Optimal Prognostic Accuracy: Machine Learning Approaches for COVID-19 Prognosis with Biomarkers and Demographic Information

The global emergence of the unprecedented COVID-19 pandemic in late 2019 has led to millions of infections and thousands of fatalities, profoundly affecting various aspects of life. The continual genetic evolution of the virus highlights the critical need for accurate prognostic tools. In response, this study introduces a machine learning-based approach that leverages the capabilities of Quantum Neural Networks (QNN) to predict the lethal risk of COVID-19 patients, aiming to support physicians and healthcare administrators with insightful data for informed decision-making.

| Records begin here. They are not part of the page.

(* ===== verification/FormatCopy.v ===== *)
(** * NPU tensor formats: copying loops

    Every conversion is a loop of [memcpy] calls from a source that the loop does
    not write.  Such a loop is determined byte by byte: a byte of the destination
    comes from the chunk that covers it, or keeps its value. *)

From Stdlib Require Import ZArith Lia.
From S2P Require Import Prelude FormatHandler.
Import FormatHandler.

(** ** Bytes of a block *)

Definition byte (l : list Z) (j : Z) : option Z := l !! Z.to_nat j.

Lemma in_block_true off n l : in_block off n l = true <-> 0 <= off /\ 0 <= n /\ off + n <= len l.
Proof. unfold in_block. rewrite !andb_true_iff, !Z.leb_le. tauto. Qed.

Lemma length_slice off n l : 0 <= off -> 0 <= n -> off + n <= len l -> len (slice off n l) = n.
Proof.
  intros H1 H2 H3. unfold len, slice in *. rewrite length_take, length_drop. lia.
Qed.

Lemma byte_slice off n l j :
  0 <= off -> 0 <= j < n -> byte (slice off n l) j = byte l (off + j).
Proof.
  intros H1 H2. unfold byte, slice. rewrite lookup_take_lt by lia. rewrite lookup_drop. f_equal. lia.
Qed.

(** A chunk: [n] bytes from offset [s] to offset [d]. *)
Record chunk := mkChunk { c_dst : Z; c_src : Z; c_len : Z }.

Definition covers (c : chunk) (j : Z) : Prop := c_dst c <= j < c_dst c + c_len c.
Definition fits (from to : Z) (c : chunk) : Prop :=
  0 <= c_len c /\ 0 <= c_dst c /\ c_dst c + c_len c <= to /\ 0 <= c_src c /\ c_src c + c_len c <= from.
#[export] Instance covers_dec c j : Decision (covers c j).
Proof. unfold covers. apply _. Defined.

Definition put (from : list Z) (to : list Z) (c : chunk) : list Z :=
  list_inserts (Z.to_nat (c_dst c)) (slice (c_src c) (c_len c) from) to.

Definition puts (from : list Z) (cs : list chunk) (to : list Z) : list Z := foldl (put from) to cs.

Lemma len_put from to c : len (put from to c) = len to.
Proof. unfold len, put. by rewrite length_inserts. Qed.

Lemma len_puts from cs to : len (puts from cs to) = len to.
Proof.
  unfold puts. revert to. induction cs as [|c cs IH]; intros to; simpl; [done|].
  by rewrite IH, len_put.
Qed.

Lemma copy_bytes_put from to c :
  fits (len from) (len to) c ->
  copy_bytes (c_dst c) from (c_src c) (c_len c) to = Some (put from to c).
Proof.
  intros (H1 & H2 & H3 & H4 & H5). unfold copy_bytes.
  rewrite (proj2 (in_block_true (c_dst c) _ _)) by done.
  by rewrite (proj2 (in_block_true (c_src c) _ _)).
Qed.

Lemma byte_put from to c j :
  fits (len from) (len to) c -> 0 <= j ->
  byte (put from to c) j =
  if decide (covers c j) then byte from (c_src c + (j - c_dst c)) else byte to j.
Proof.
  intros (H1 & H2 & H3 & H4 & H5) Hj. unfold byte at 1, put.
  pose proof (length_slice (c_src c) (c_len c) from H4 H1 H5) as HL. unfold len in *.
  destruct (decide (covers c j)) as [[C1 C2]|NC].
  - rewrite list_lookup_inserts by lia.
    rewrite <- (byte_slice (c_src c) (c_len c)) by lia. unfold byte. f_equal. lia.
  - unfold covers in NC. destruct (decide (j < c_dst c)).
    + rewrite list_lookup_inserts_lt by lia. done.
    + rewrite list_lookup_inserts_ge by lia. done.
Qed.

(** The bytes after a sequence of chunks that agree where they meet. *)
Lemma byte_puts_out from cs to j :
  Forall (fits (len from) (len to)) cs -> 0 <= j -> (forall c, c ∈ cs -> ~ covers c j) ->
  byte (puts from cs to) j = byte to j.
Proof.
  intros F Hj. revert to F. induction cs as [|c cs IH]; intros to F Hn; [done|].
  apply Forall_cons in F as [Fc F]. simpl. rewrite IH.
  - rewrite byte_put by done. rewrite decide_False; [done|]. apply Hn. by left.
  - by rewrite len_put.
  - intros c' Hc'. apply Hn. by right.
Qed.

Lemma byte_puts_in from cs to j c :
  Forall (fits (len from) (len to)) cs -> 0 <= j -> c ∈ cs -> covers c j ->
  (forall c', c' ∈ cs -> covers c' j -> c_src c' - c_dst c' = c_src c - c_dst c) ->
  byte (puts from cs to) j = byte from (c_src c + (j - c_dst c)).
Proof.
  intros F Hj. revert c to F. induction cs as [|c0 cs IH]; intros c to F Hin Hc Heq.
  { by apply elem_of_nil in Hin. }
  apply Forall_cons in F as [F0 F]. simpl.
  destruct (decide (Exists (fun c' => covers c' j) cs)) as [He|Hne].
  - apply Exists_exists in He as (c1 & Hin1 & Hc1).
    assert (c_src c1 - c_dst c1 = c_src c - c_dst c) as E1 by (apply Heq; [by right|done]).
    transitivity (byte from (c_src c1 + (j - c_dst c1))); [|f_equal; lia].
    apply IH; [by rewrite len_put|done|done|]. intros c' Hc' Hcv. rewrite E1.
    apply Heq; [by right|done].
  - assert (forall c', c' ∈ cs -> ~ covers c' j) as Hno.
    { intros c' Hc' Hcv. apply Hne, Exists_exists. eauto. }
    assert (c = c0) as -> by (apply elem_of_cons in Hin as [?|Hin]; [done|by destruct (Hno c)]).
    change (foldl (put from) (put from to c0) cs) with (puts from cs (put from to c0)).
    rewrite byte_puts_out by (done || by rewrite len_put).
    rewrite byte_put by done. by rewrite decide_True.
Qed.

(** ** Loops *)

(** Two nested loops are one loop over the pairs. *)
Lemma for_each_app {A S} (l1 l2 : list A) (body : A -> S -> option (Z * S + S)) s :
  for_each (l1 ++ l2) body s =
  match for_each l1 body s with Some (inr s') => for_each l2 body s' | r => r end.
Proof.
  revert s. induction l1 as [|x l1 IH]; intros s; simpl; [done|].
  destruct (body x s) as [[|s']|]; [done|apply IH|done].
Qed.

Lemma for_each_fmap {A B S} (f : A -> B) l (body : B -> S -> option (Z * S + S)) s :
  for_each (f <$> l) body s = for_each l (fun x => body (f x)) s.
Proof.
  revert s. induction l as [|x l IH]; intros s; [done|]. simpl.
  destruct (body (f x) s) as [[|s']|]; [done|apply IH|done].
Qed.

Lemma for_each_nested {A B S} (l : list A) (g : A -> list B)
    (body : A -> B -> S -> option (Z * S + S)) s :
  for_each l (fun i s => for_each (g i) (body i) s) s =
  for_each (i ← l; pair i <$> g i) (fun ij => body ij.1 ij.2) s.
Proof.
  revert s. induction l as [|x l IH]; intros s; [done|]. cbn. rewrite for_each_app.
  rewrite (for_each_fmap (pair x) (g x) (fun ij => body ij.1 ij.2)). cbn.
  destruct (for_each (g x) (body x) s) as [[|s']|]; [done|apply IH|done].
Qed.

Lemma elem_of_upto n i : i ∈ upto n <-> 0 <= i < n.
Proof. rewrite elem_of_seqZ. lia. Qed.

Lemma elem_of_pairs row col i j : (i, j) ∈ pairs row col <-> 0 <= i < row /\ 0 <= j < col.
Proof.
  unfold pairs. rewrite list_elem_of_bind. split.
  - intros (i' & Hin & Hi%elem_of_upto). apply list_elem_of_fmap in Hin as (j' & E & Hj%elem_of_upto).
    by injection E as -> ->.
  - intros [Hi Hj]. exists i. rewrite elem_of_upto. split; [|done].
    apply list_elem_of_fmap. exists j. by rewrite elem_of_upto.
Qed.

(** A source the writes to [dst] do not change. *)
Definition stable (h : heap) (dst : Z) (s : source) (from : list Z) : Prop :=
  match s with Ptr p => p <> dst /\ h !! p = Some from | Vec v => v = from end.

Lemma stable_overlap h dst s from doff soff n :
  stable h dst s from -> overlap dst doff s soff n = false.
Proof.
  destruct s as [p|v]; simpl; [|done]. intros [Hne _]. by rewrite (proj2 (Z.eqb_neq p dst)).
Qed.

Lemma stable_insert h dst s from b : stable h dst s from -> stable (<[dst := b]> h) dst s from.
Proof. destruct s as [p|v]; simpl; [|done]. intros [Hne E]. by rewrite lookup_insert_ne. Qed.

Lemma memcpy_put h dst s from to c :
  h !! dst = Some to -> stable h dst s from -> fits (len from) (len to) c ->
  memcpy dst (c_dst c) s (c_src c) (c_len c) h = Some (<[dst := put from to c]> h).
Proof.
  intros Hd Hs F. unfold memcpy. rewrite (stable_overlap h dst s from) by done.
  assert (load h s = Some from) as -> by (destruct s; simpl in *; [tauto|by subst]).
  simpl. rewrite Hd. simpl. by rewrite copy_bytes_put.
Qed.

(** A loop of [memcpy] calls. *)
Lemma for_each_memcpy {A} (l : list A) (c : A -> chunk) dst s from
    (body : A -> heap -> option (Z * heap + heap)) h to :
  (forall x h', x ∈ l -> body x h' =
     inr <$> memcpy dst (c_dst (c x)) s (c_src (c x)) (c_len (c x)) h') ->
  h !! dst = Some to -> stable h dst s from -> Forall (fits (len from) (len to)) (c <$> l) ->
  for_each l body h = Some (inr (<[dst := puts from (c <$> l) to]> h)).
Proof.
  revert h to. induction l as [|x l IH]; intros h to Hb Hd Hs F; simpl.
  - by rewrite insert_id.
  - apply Forall_cons in F as [Fx F]. rewrite Hb by (by left).
    rewrite (memcpy_put h dst s from to) by done. simpl.
    rewrite (IH _ (put from to (c x))).
    + by rewrite insert_insert_eq.
    + intros y h' Hy. apply Hb. by right.
    + by rewrite lookup_insert_eq.
    + by apply stable_insert.
    + by rewrite len_put.
Qed.

(** The same for a loop that fills a local vector. *)
Lemma for_each_copy {A} (l : list A) (c : A -> chunk) from
    (body : A -> list Z -> option (Z * list Z + list Z)) to :
  (forall x t, x ∈ l -> len t = len to -> body x t =
     inr <$> copy_bytes (c_dst (c x)) from (c_src (c x)) (c_len (c x)) t) ->
  Forall (fits (len from) (len to)) (c <$> l) ->
  for_each l body to = Some (inr (puts from (c <$> l) to)).
Proof.
  revert to. induction l as [|x l IH]; intros to Hb F; simpl; [done|].
  apply Forall_cons in F as [Fx F]. rewrite Hb by (done || by left).
  rewrite copy_bytes_put by done. simpl. rewrite IH; [done| |by rewrite len_put].
  intros y t Hy Ht. apply Hb; [by right|]. by rewrite Ht, len_put.
Qed.

(** ** [memset] and the temporary copy *)

Lemma len_replicate n z : 0 <= n -> len (replicate (Z.to_nat n) z) = n.
Proof. intros Hn. unfold len. rewrite length_replicate. lia. Qed.

Lemma byte_replicate n z j : 0 <= j < n -> byte (replicate (Z.to_nat n) z) j = Some z.
Proof. intros Hj. unfold byte. apply lookup_replicate_2. lia. Qed.

Lemma memset_spec h dst n to :
  h !! dst = Some to -> 0 <= n <= len to ->
  exists to', memset dst n h = Some (<[dst := to']> h) /\ len to' = len to /\
    (forall j, 0 <= j < n -> byte to' j = Some 0) /\ (forall j, n <= j -> byte to' j = byte to j).
Proof.
  intros Hd Hn. unfold memset. rewrite Hd. simpl.
  set (z := replicate (Z.to_nat n) 0). pose proof (len_replicate n 0 ltac:(lia)) as Hz.
  assert (fits (len z) (len to) (mkChunk 0 0 n)) as F by (unfold fits; simpl; unfold z; lia).
  pose proof (copy_bytes_put z to (mkChunk 0 0 n) F) as E. simpl in E. rewrite E. simpl.
  eexists. split; [done|]. split; [apply len_put|]. split; intros j Hj; rewrite byte_put by (done || lia).
  - rewrite decide_True by (unfold covers; simpl; lia). simpl.
    unfold z. rewrite byte_replicate; [done|lia].
  - rewrite decide_False; [done|]. unfold covers. simpl. lia.
Qed.

Lemma read_spec h p n b :
  h !! p = Some b -> 0 <= n <= len b ->
  exists t, read p n h = Some t /\ len t = n /\ forall j, 0 <= j < n -> byte t j = byte b j.
Proof.
  intros Hp Hn. unfold read. rewrite Hp. simpl. rewrite (proj2 (in_block_true 0 n b)) by lia.
  eexists. split; [done|]. split; [apply length_slice; lia|]. intros j Hj.
  by rewrite byte_slice by lia.
Qed.
(* ===== verification/IpcSpec.v ===== *)
(** * Dynamic IPC: lemmas

    The headers both sides build, what [handle] does with any message, the
    connection maps, the telemetry arrays and the sequence counter. *)

From Stdlib Require Import ZArith Lia.
From S2P Require Import Prelude IpcPacket IpcCodec IpcServer IpcClient.
Import IpcPacket IpcServer IpcClient.

(** ** Sizes *)

Lemma payload_size p : u32 (Z.of_nat (sizeof p - sizeof_header)) = Z.of_nat (fields_size (packet_fields p)).
Proof. by destruct p. Qed.

Lemma payload_length p : (sizeof p - sizeof_header = fields_size (packet_fields p))%nat.
Proof. unfold sizeof. lia. Qed.

Lemma sizeof_small p : Z.of_nat (sizeof p) <= 1024 /\ (sizeof_header <= sizeof p)%nat.
Proof. split; [by destruct p|unfold sizeof; lia]. Qed.

Lemma payload_small p : 0 <= Z.of_nat (fields_size (packet_fields p)) < 2 ^ 32.
Proof. by destruct p. Qed.

Lemma type_value_range t : 0 <= type_value t < 2 ^ 32.
Proof. by destruct t. Qed.

(** ** Headers *)

(** Process and sequence numbers. *)
Definition positive32 (z : Z) : Prop := 0 < z < 2 ^ 31.
Definition int32 (z : Z) : Prop := - 2 ^ 31 <= z < 2 ^ 31.

Lemma positive_int32 z : positive32 z -> int32 z.
Proof. unfold positive32, int32. lia. Qed.

(** The header of a packet of type [t]. *)
Definition header_for (p : packet) (t : IPCMessageType) (seq dev pid : Z) : IPCPacketHeader :=
  mkHeader kIPCPacketMagic kIPCPacketWireVersion 0 (type_value t)
    (Z.of_nat (fields_size (packet_fields p))) seq dev pid.

Lemma request_bytes_header self p t dev v seq :
  request_bytes self p t dev v seq = packet_bytes (header_for p t seq dev self) p v.
Proof.
  unfold request_bytes, initializeIPCPacket, initializeIPCPacketHeader, header_for, set_seqId, set_deviceId.
  rewrite payload_size. reflexivity.
Qed.

Lemma assemble_header self p t pid dev seq v :
  assemblePacketImpl self p t (makeRequestHeaderForResponse pid dev seq) v =
  packet_bytes (header_for p t seq dev pid) p v.
Proof.
  unfold assemblePacketImpl, response_header, initializeIPCPacket, initializeIPCPacketHeader, header_for.
  rewrite payload_size. reflexivity.
Qed.

Lemma header_for_ok p t seq dev pid :
  int32 seq -> int32 dev -> int32 pid -> header_ok (header_for p t seq dev pid).
Proof.
  intros Hs Hd Hp. pose proof (payload_small p). pose proof (type_value_range t).
  unfold int32 in *. unfold header_ok, header_for, header_values, header_fields, fields_ok, field_ok,
    kIPCPacketMagic, kIPCPacketWireVersion. simpl.
  change (bits 4) with 32. change (bits 2) with 16. change (32 - 1) with 31. lia.
Qed.

Lemma header_for_valid p t seq dev pid :
  0 <= seq -> isValidIPCPacketHeader (header_for p t seq dev pid) = true.
Proof. intros Hs. apply valid_header_iff. split_and!; try done. by exists t. Qed.
Lemma call_ok_keeps s s' c : keeps s s' nothing -> call_ok s c -> call_ok s' c.
Proof.
  intros K (R & L & O). split; [|split].
  - intros q p seq m E. destruct (R q p seq m E) as (p' & ? & Hp & ?). exists p'.
    split; [done|]. split; [by apply (k_settled _ _ _ K)|done].
  - intros p Hp. specialize (L p Hp). pose proof (k_len _ _ _ K). lia.
  - intros seq p Hp. destruct (O seq p Hp) as [T V]. split; [by apply (k_tracks _ _ _ K)|].
    intros m Hm. apply V. by destruct (k_values _ _ _ K p m Hm) as [?|[]].
Qed.

Lemma answered_keeps s s' c : keeps s s' nothing -> call_ok s c -> answered s c -> answered s' c.
Proof.
  intros K (_ & L & _) A q seq p -> Hu. specialize (A q seq p eq_refl).
  destruct (lookup_lt_is_Some_2 (promises s) p) as [v Hv]; [by apply L|].
  assert (v <> Unset) as Hne by congruence.
  pose proof (k_settled _ _ _ K p v Hv Hne). congruence.
Qed.

Lemma n_val_keeps s s' (lg : list event) :
  keeps s s' nothing -> (forall p m, promises s !! p = Some (Value m) <-> Matched p m ∈ lg) ->
  forall p m, promises s' !! p = Some (Value m) <-> Matched p m ∈ lg.
Proof.
  intros K H p m. rewrite <- H. split; [by intros [?|[]]%(k_values _ _ _ K)|].
  intros Hp. by apply (k_settled _ _ _ K).
Qed.

(** A call moves; its promise stays or is new. *)
Lemma inv_call s s' l1 c c' l2 ph lg :
  inv (mkSystem s (l1 ++ c :: l2) ph lg) -> keeps s s' nothing -> valid s' = valid s ->
  call_ok s' c' -> (ph = Stopped -> answered s' c') ->
  (promise_of c' = promise_of c \/ exists p, promise_of c = None /\ promise_of c' = Some p /\
     (length (promises s) <= p)%nat) ->
  inv (mkSystem s' (l1 ++ c' :: l2) ph lg).
Proof.
  intros [O C I V L Cl W] K Ev Hc Ha Hp. simpl in *. constructor; simpl.
  - apply K.
  - apply Forall_app in C as [C1 [Cc C2]%Forall_cons]. apply Forall_app. split; [|constructor; [done|]];
      (eapply Forall_impl; [done|]); intros x; by apply call_ok_keeps.
  - rewrite omap_app in I |- *. cbn [omap list_omap] in I |- *.
    destruct Hp as [->|(p & Hn & -> & Hl)]; [done|]. rewrite Hn in I.
    rewrite <- Permutation_middle. apply NoDup_cons. split; [|done].
    rewrite <- omap_app. intros (x & Hx & Hxp)%list_elem_of_omap.
    apply Forall_app in C as [C1 [_ C2]%Forall_cons].
    assert (call_ok s x) as (_ & Hlt & _).
    { rewrite Forall_forall in C1, C2. apply elem_of_app in Hx as [Hx|Hx]; [by apply C1|by apply C2]. }
    specialize (Hlt p Hxp). lia.
  - by eapply n_val_keeps.
  - done.
  - by rewrite Ev.
  - intros Hph. specialize (W Hph). specialize (Ha Hph).
    apply Forall_app in W as [W1 [_ W2]%Forall_cons].
    apply Forall_app in C as [C1 [_ C2]%Forall_cons].
    apply Forall_app. split; [|constructor; [done|]].
    + apply Forall_forall. intros x Hx. rewrite Forall_forall in C1, W1.
      apply (answered_keeps s); auto.
    + apply Forall_forall. intros x Hx. rewrite Forall_forall in C2, W2.
      apply (answered_keeps s); auto.
Qed.

(** The endpoint changes, no call does. *)
Lemma inv_endpoint s s' cs ph ph' lg :
  inv (mkSystem s cs ph lg) -> keeps s s' nothing ->
  (ph' = Closing \/ ph' = Stopped -> valid s' = false) ->
  (ph' = Stopped -> Forall (answered s') cs) ->
  inv (mkSystem s' cs ph' lg).
Proof.
  intros [O C I V L Cl W] K Hv Ha. simpl in *. constructor; simpl; try done.
  - apply K.
  - eapply Forall_impl; [done|]. intros x. by apply call_ok_keeps.
  - by eapply n_val_keeps.
Qed.

Lemma inv_log s cs ph lg e : matched e = None -> inv (mkSystem s cs ph lg) -> inv (mkSystem s cs ph (lg ++ [e])).
Proof.
  intros He [O C I V L Cl W]. simpl in *. constructor; simpl; try done.
  - intros p m. rewrite V, elem_of_app, list_elem_of_singleton. split; [by left|].
    intros [?|<-]; [done|discriminate].
  - rewrite omap_app. simpl. rewrite He. by rewrite app_nil_r.
Qed.

(** Calls without a promise have nothing to keep. *)
Lemma call_ok_plain s c :
  promise_of c = None -> (forall q p seq m, c <> Returned q p (Ok (seq, Some m))) -> call_ok s c.
Proof.
  intros Hp Hr. split; [|split].
  - intros q p seq m E. by destruct (Hr q p seq m).
  - intros p. by rewrite Hp.
  - intros seq p Ho. destruct c as [| |? ? []| |]; try discriminate.
Qed.

Lemma call_ok_failed s q p e :
  (forall p', p = Some p' -> (p' < length (promises s))%nat) -> call_ok s (Returned q p (Error e)).
Proof. intros H. split; [done|]. split; [intros p'; apply H|done]. Qed.

Lemma answered_other s c : (forall q seq p, c <> Waiting q seq p) -> answered s c.
Proof. intros H q seq p E. by destruct (H q seq p). Qed.

Lemma inv_middle s l1 c l2 ph lg : inv (mkSystem s (l1 ++ c :: l2) ph lg) -> call_ok s c /\ ep_ok s.
Proof. intros [O C _ _ _ _ _]. simpl in *. by apply Forall_app in C as [_ [? _]%Forall_cons]. Qed.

Leveraging demographic information and biomarker-based dataset, the Relief method and Matrix factorization feature selection approaches were employed for the feature engineering. In addition, our in-depth descriptive analysis revealed specific demographic factors and comorbidities that intricately contribute to an elevated risk of mortality among COVID-19 patients, emphasizing the nuanced dynamics influencing fatal outcomes. A comprehensive comparative analysis compared QNN with a range of machine learning and deep learning algorithms. The findings demonstrate the potential of our prototype prognostic model in stratifying the mortality risk among COVID-19 patients, offering valuable insights for healthcare professionals to make informed decisions in clinical practice.